Il raffinato viaggio di Francesco Libetta fra i diversi volti del pianoforte del Novecento

Il Teatro Bolivar, situato nel quartiere napoletano di Materdei, proseguendo la sua apertura verso la musica classica, ha recentemente ospitato un recital di Francesco Libetta.
Il prestigioso pianista leccese si è confrontato con un repertorio prevalentemente legato ad autori italiani del Novecento.
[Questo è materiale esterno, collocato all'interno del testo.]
(** C7: an empty region set, or an empty product set, leaves no row; and on
    the empty frame the three KPIs are 0, the word-cloud dict is empty and
    the Sankey data has no node and no link. *)
Theorem empty_selection_degrades df rs ps start stop :
  df_filtered df [] ps [start; stop] = Ok []
  ∧ df_filtered df rs [] [start; stop] = Ok []
  ∧ total_sales [] = 0%Q
  ∧ total_quantity [] = 0
  ∧ avg_order_value [] = Fin 0%Q
  ∧ word_freq [] = ∅
  ∧ sankey [] = Ok (mkSankey [] (mkLinks [] [] [])).
Proof.
  rewrite !df_filtered_range, FilteredView_no_regions, FilteredView_no_products.
  repeat split; reflexivity.
Qed.

(** C8, as the claim states it, fails on the scenario dataset: with region
    set {East}, product set {Gadget} and the full date range, both sets are
    non-empty and both rows are dated inside the interval, yet no row is
    kept. *)
Lemma dated_row_and_nonempty_sets_not_enough :
  ¬ (∀ df rs ps start stop,
       rs ≠ [] → ps ≠ [] →
       (∃ r, r ∈ df ∧ to_datetime start ≤ Date r ≤ to_datetime stop) →
       ∃ v, df_filtered df rs ps [start; stop] = Ok v ∧ v ≠ []
            ∧ Forall (λ x, Region x ∈ rs ∧ Product x ∈ ps
                           ∧ to_datetime start ≤ Date x ≤ to_datetime stop) v).
Proof.
  intros H.
  destruct (H scenario_df ["East"] ["Gadget"] 19723 19724) as (v & Hv & Hne & _).
  - done.
  - done.
  - exists (mkRow (to_datetime 19723) "East" "Widget" 100%Q 2). split.
    + apply list_elem_of_here.
    + cbn. unfold to_datetime, ns_per_day. lia.
  - vm_compute in Hv. congruence.
Qed.

(** C8, amended: when some row of the dataset passes all three tests at
    once, the filtered view is non-empty, and each of its rows has its
    Region in the region set, its Product in the product set and its Date
    inside the interval. *)
Theorem passing_row_gives_nonempty_view df rs ps start stop r :
  r ∈ df → Region r ∈ rs → Product r ∈ ps →
  to_datetime start ≤ Date r ≤ to_datetime stop →
  ∃ v, df_filtered df rs ps [start; stop] = Ok v ∧ v ≠ []
       ∧ Forall (λ x, Region x ∈ rs ∧ Product x ∈ ps
                      ∧ to_datetime start ≤ Date x ≤ to_datetime stop) v.
Proof.
  intros Hin Hr Hp Hd. exists (FilteredView df rs ps start stop).
  split; [apply df_filtered_range|]. split.
  - intros Hnil.
    assert (r ∈ FilteredView df rs ps start stop) as Hr'.
    { apply elem_of_FilteredView. split; [done|]. by apply passes_spec. }
    rewrite Hnil in Hr'. by apply not_elem_of_nil in Hr'.
  - apply Forall_forall. intros x Hx.
    apply elem_of_FilteredView in Hx as [_ Hx]. by apply passes_spec.
Qed.
(** * ccap: a command-line argument parser (src/ccap.h)

    A shallow embedding of the two classes of [ccap.h], [Argument] and
    [Args], and of the parsing algorithm [Args::Parse] with its two
    helpers [ReadLongArg] and [ReadShortArg].

    - [std::string] is [string]; [char] is [ascii]; [int] is [Z].
    - A member function that mutates [*this] takes the object and returns
      the updated one.
    - The process-level effects of the library (writing to [std::cout] and
      [std::cerr], [exit], [throw], and indexing a vector or a string out
      of range) are the effects of a small monad [M]: a computation reads
      and extends the two output streams and ends in an [outcome]. *)

From Stdlib Require Import ZArith List String Ascii Bool Lia.
Import ListNotations.

Local Open Scope Z_scope.

Notation "a +++ b" := (String.append a b)
  (at level 60, right associativity).

(* ------------------------------------------------------------------ *)
(** ** Strings *)

Module Str.

(** '\n' *)
Definition nl : string := String (ascii_of_nat 10) EmptyString.

(** '\0', the value of a default-initialised [char] *)
Definition nul : ascii := Ascii.zero.

Definition size (s : string) : nat := String.length s.

(** [s.starts_with(p)] *)
Definition starts_with (p s : string) : bool := String.prefix p s.

(** [s.substr(pos)]: the suffix from [pos]; [None] stands for the
    [std::out_of_range] it throws when [pos > s.size()]. *)
Fixpoint substr (pos : nat) (s : string) : option string :=
  match pos with
  | O => Some s
  | S p =>
      match s with
      | EmptyString => None
      | String _ t => substr p t
      end
  end.

(** [s[pos]]: the character at [pos]; at [pos == s.size()] it is the
    terminating '\0'; beyond that the access is undefined ([None]). *)
Definition at_ (s : string) (pos : nat) : option ascii :=
  match String.get pos s with
  | Some c => Some c
  | None => if Nat.eqb pos (size s) then Some nul else None
  end.

End Str.

(* ------------------------------------------------------------------ *)
(** ** Effects *)

(** What a [throw] carries: [Terminate] throws a string literal (a
    [const char*]); [substr] throws [std::out_of_range]. *)
Inductive exception : Type :=
| CString (what : string)
| StdOutOfRange.

(** How a call ends: it returns, the process exits with a status, an
    exception propagates, or a container is indexed out of range. *)
Inductive outcome (A : Type) : Type :=
| Returns (a : A)
| Exits (status : Z)
| Throws (e : exception)
| OutOfBounds.

Arguments Returns {A} a.
Arguments Exits {A} status.
Arguments Throws {A} e.
Arguments OutOfBounds {A}.

(** The text written so far to [std::cout] and [std::cerr]. *)
Record io : Type := mkIO { cout : string; cerr : string }.

Definition M (A : Type) : Type := io -> outcome A * io.

Definition ret {A} (a : A) : M A := fun w => (Returns a, w).

Definition bind {A B} (m : M A) (k : A -> M B) : M B :=
  fun w =>
    match m w with
    | (Returns a, w') => k a w'
    | (Exits s, w') => (Exits s, w')
    | (Throws e, w') => (Throws e, w')
    | (OutOfBounds, w') => (OutOfBounds, w')
    end.

Notation "x <- m ;; k" := (bind m (fun x => k))
  (at level 61, m at next level, right associativity).
Notation "m ;;; k" := (bind m (fun _ => k))
  (at level 61, right associativity).

(** [std::cout << s] *)
Definition print_out (s : string) : M unit :=
  fun w => (Returns tt, mkIO (cout w +++ s) (cerr w)).

(** [std::cerr << s] *)
Definition print_err (s : string) : M unit :=
  fun w => (Returns tt, mkIO (cout w) (cerr w +++ s)).

(** [exit(status)] *)
Definition exit {A} (status : Z) : M A := fun w => (Exits status, w).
Il concerto ha avuto inizio con il lombardo Camillo Togni (1922-1993) che, oltre a scrivere brani di notevole modernità, ha rivolto la sua attenzione anche alla produzione organistica bachiana, trascrivendo per pianoforte alcuni preludi corali, con esiti di grandissima suggestione.
Dal canto suo i successivi brani del maestro Francesco d’Avalos, nato nel 1930, Albumblatt, i Preludi n. 5 e n. 12 e il Nocturne rivelano un approccio decisamente romantico.
E’ stata poi la volta delle Variationen für Klavier, op.27 di Anton Webern (1883-1945), uno dei contributi più noti del compositore austriaco al repertorio dodecafonico per pianoforte solo, mentre il primo tempo si è chiuso con La Cura di Franco Battiato nella trascrizione di Libetta.
Dopo un breve intervallo, la seconda parte è iniziata con la notissima “Per Elisa” di Beethoven che, con un paragone non troppo ardito, può essere considerata alla stregua delle canzoni di musica leggera di oggi, in quanto appartenente ad un genere, quello della bagatella, piuttosto disimpegnato.
Rimanendo in tale ambito, Libetta ha eseguito una Bagatella dei nostri giorni, opera del sardo Lucio Garau (1959), di notevole difficoltà, per dimostrare come il termine abbia subito una notevole modifica nel tempo.
Altro grande compositore fu senza dubbio Ildebrando Pizzetti (1880-1968), fra le figure di spicco della cosiddetta “Generazione dell’Ottanta”, che ha dato alla musica classica italiana molto più di quanto abbia poi ricevuto.
Vissuto in un periodo di grandi cambiamenti politici e musicali, Pizzetti diede voce alle nuove istanze che attraversarono il Novecento, senza però mai abbandonare la tonalità, come si è potuto apprezzare nei Canti di ricordanza, Quattro variazioni per pianoforte su un tema del “Fra Gherardo”, pubblicati nel 1945.
La panoramica sugli autori italiani è terminata con Giancarlo Cardini (1940), compositore prestato alla musica leggera, autore di motivi famosi quali “Mi sono innamorato di te” e “Senza fine”, portati rispettivamente al successo da Luigi Tenco e Gino Paoli, proposti nell’occasione in una particolare trascrizione curata dall’autore.
Ultimo brano della serata, la Suite n. 7 in si bemolle maggiore HWV 440 di Georg Friedrich Händel (1685-1759), suggello non avulso dal contesto, se pensiamo al carattere popolare delle varie danze che la costituiscono.
Come si può comprendere dagli autori e dai brani passati in rassegna, il compito principale del maestro Francesco Libetta era di spiegare al pubblico la grande varietà che ha caratterizzato il Novecento anche in ambito pianistico.
Un compito svolto bene e con molta cura, sia facendo precedere, ad ogni “blocco” di brani, poche ma esaurienti notizie, sia evidenziando la sua estrema bravura di esecutore, contraddistinta da un tocco delicato, una nitidezza del timbro ed una straordinaria agilità.
Se poi analizziamo il programma proposto, non possiamo non rilevare anche una versatilità interpretativa notevolissima che, con le qualità descritte in precedenza, concorrono a rendere Francesco Libetta un pianista di assoluto valore internazionale.
Un vero peccato, quindi, che il pubblico fosse meno numeroso del dovuto, anche a causa del tempo inclemente ma, chi è riuscito a venire, ha assistito ad una serata indimenticabile, conclusasi con due raffinati brani lisztiani, degno corollario ad un recital di elevatissimo livello.